— EXERCISE AIM —
Among the following entries, how many lines hold the string "trace"? State only the number.

[[ RECORD SET, beginning ]]

(** * artkit.model.util._retry: retrying with exponential backoff

    A shallow embedding of [src/artkit/model/util/_retry.py] and the
    properties of its two decorators:

    - [retry_function_with_exponential_backoff] (explicit policy), whose
      closure [exponential_delay] runs the attempt loop;
    - [retry_with_exponential_backoff] (policy read from the receiver), whose
      closure [_wrapper] delegates to the former.

    Python floats are IEEE 754 binary64 numbers; they are modelled with the
    executable specification [SpecFloat] of the Standard Library.  The loop is
    written over the interface of the arithmetic it uses; what depends on
    the arithmetic is proved for binary64. *)

From Stdlib Require Import ZArith Lia Bool.
From Stdlib Require Import String.
From Stdlib Require Import Floats.SpecFloat.
From stdpp Require Import base option list gmap.

Local Open Scope Z_scope.

(** ** Arithmetic of the delay computation

    The only arithmetic in the source is
    [initial_delay *= exponential_base * (1 + jitter * random.random())]:
    a product of a [bool] with a float, the sum of the [int] 1 with a float,
    and two float products. *)

Class Number (F : Type) : Type := {
  of_int : Z -> F;            (* implicit int -> float conversion *)
  of_bool : bool -> F;        (* implicit bool -> float conversion *)
  mul : F -> F -> F;
  add : F -> F -> F
}.

(** *** binary64, the arithmetic of Python's [float] *)

Module Binary64.

Definition prec : Z := 53.
Definition emax : Z := 1024.

Definition float : Type := spec_float.

Definition fmul : float -> float -> float := SFmul prec emax.
Definition fadd : float -> float -> float := SFadd prec emax.
Definition fleb : float -> float -> bool := SFleb.
Definition fltb : float -> float -> bool := SFltb.

(** [float(z)] for an integer that is exactly representable, as 0, 1 and
    the small integers used below are; larger ones are rounded to nearest
    even, as CPython does. *)
Definition float_of_Z (z : Z) : float := binary_normalize prec emax z 0 false.

Definition float_of_bool (b : bool) : float :=
  float_of_Z (if b then 1 else 0).

(** [m / 2^k] as a float, for writing literals such as 0.5. *)
Definition float_of_dyadic (m : Z) (k : Z) : float :=
  binary_normalize prec emax m (- k) false.

Definition valid (x : float) : bool := valid_binary prec emax x.

(** What [random.random()] may return: a finite float [0.0 <= x < 1.0]. *)
Definition unit_interval (x : float) : bool :=
  valid x && fleb (float_of_Z 0) x && fltb x (float_of_Z 1).

(** Neither an infinity nor a NaN. *)
Definition is_finite (x : float) : bool :=
  match x with
  | S754_zero _ | S754_finite _ _ _ => true
  | _ => false
  end.

(** The delays for which [await asyncio.sleep(x)] returns: a sleep for
    [+inf] never does. *)
Definition all_finite (xs : list float) : bool := forallb is_finite xs.

(** A positive normal number: 53 significant bits and an exponent in
    range. *)
Definition normal (x : float) : bool :=
  match x with
  | S754_finite false m e =>
      (Zpos (digits2_pos m) =? 53) && (-1074 <=? e) && (e <=? 971)
  | _ => false
  end.

(** [math.ldexp(x, k)], the float [x * 2**k]. *)
Definition ldexp (x : float) (k : Z) : float := SFldexp prec emax x k.

End Binary64.

#[export] Instance binary64_number : Number Binary64.float := {|
  of_int := Binary64.float_of_Z;
  of_bool := Binary64.float_of_bool;
  mul := Binary64.fmul;
  add := Binary64.fadd
|}.

(** ** Exceptions

    An exception object has a class, a message and the [__cause__] set by
    [raise ... from ...]. *)

Inductive exc_class : Type :=
| RateLimitException
| UnboundLocalError
| AttributeError
| UserError (name : string) (derives_RateLimitException : bool).

#[warnings="-register-all"]
Inductive exception : Type :=
| Exc (cls : exc_class) (message : string) (cause : option exception).

Definition exc_cls (e : exception) : exc_class :=
  let '(Exc c _ _) := e in c.
Definition exc_message (e : exception) : string :=
  let '(Exc _ m _) := e in m.
Definition exc_cause (e : exception) : option exception :=
  let '(Exc _ _ c) := e in c.

(** [issubclass(c, RateLimitException)] *)
Definition issubclass_RateLimitException (c : exc_class) : bool :=
  match c with
  | RateLimitException => true
  | UserError _ derives => derives
  | _ => false
  end.

(** Whether the clause [except RateLimitException as e] catches [e]. *)
Definition isinstance_RateLimitException (e : exception) : bool :=
  issubclass_RateLimitException (exc_cls e).

(** The outcome of running a piece of Python code. *)
Inductive result (T : Type) : Type :=
| Return (v : T)
| Raise (e : exception).
Arguments Return {T} v.
Arguments Raise {T} e.

(** [range(lo, hi)] *)
Definition range (lo hi : Z) : list Z :=
  map (fun i : nat => lo + Z.of_nat i) (seq 0 (Z.to_nat (hi - lo))).

(** ** The world the retrier runs in

    Receivers are objects on the heap, addressed by reference; the wrapped
    coroutine may read and mutate them, as well as whatever remote state [R]
    it talks to.  The retrier itself draws from the random source, emits log
    records and sleeps; these actions are recorded, in order, in a trace,
    together with each [await func(...)].  One call is followed on its own:
    no other task is scheduled while it sleeps, so the heap changes only
    when the wrapped coroutine runs. *)

Definition ref : Type := positive.

Section Retrier.

Context {F : Type} `{Number F}.
Context {R A T : Type}.

(** The four policy attributes of a connector. *)
Record Connector : Type := mkConnector {
  initial_delay : F;
  max_retries : Z;
  exponential_base : F;
  jitter : bool
}.

Record Heap : Type := mkHeap {
  objects : gmap ref Connector;
  remote : R
}.

Inductive event : Type :=
| EvAwait                                   (* await func(self, *args, **kwargs) *)
| EvWarning (num_retries max_retries : Z) (delay : F)      (* log.warning(...) *)
| EvSleep (delay : F).                      (* await asyncio.sleep(delay) *)

Record World : Type := mkWorld {
  heap : Heap;
  random_source : nat -> F;     (* the values random.random() will return *)
  drawn : nat;                  (* how many of them have been consumed *)
  trace : list event
}.

(** Computations: a state monad over [World] whose results may be raised
    exceptions. *)
Definition M (X : Type) : Type := World -> result X * World.

Definition ret {X} (x : X) : M X := fun w => (Return x, w).
Definition raise {X} (e : exception) : M X := fun w => (Raise e, w).
Definition bind {X Y} (m : M X) (k : X -> M Y) : M Y :=
  fun w => match m w with
           | (Return x, w') => k x w'
           | (Raise e, w') => (Raise e, w')
           end.
(** [try: m  except RateLimitException as e: handler(e)]; any other
    exception passes through. *)
Definition try_except_RateLimitException {X}
    (m : M X) (handler : exception -> M X) : M X :=
  fun w => match m w with
           | (Return x, w') => (Return x, w')
           | (Raise e, w') =>
               if isinstance_RateLimitException e then handler e w'
               else (Raise e, w')
           end.

Definition emit (ev : event) : M unit :=
  fun w => (Return tt,
            mkWorld (heap w) (random_source w) (drawn w) (trace w ++ [ev])).

(** [random.random()] *)
Definition random : M F :=
  fun w => (Return (random_source w (drawn w)),
            mkWorld (heap w) (random_source w) (S (drawn w)) (trace w)).

(** [log.warning("Rate limit exceeded: ... (%s/%s). Wait for %.2f seconds.", ...)] *)
Definition log_warning (num_retries max_retries : Z) (delay : F) : M unit :=
  emit (EvWarning num_retries max_retries delay).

[[ RECORD SET, end ]]

— TASK SOLUTION —
4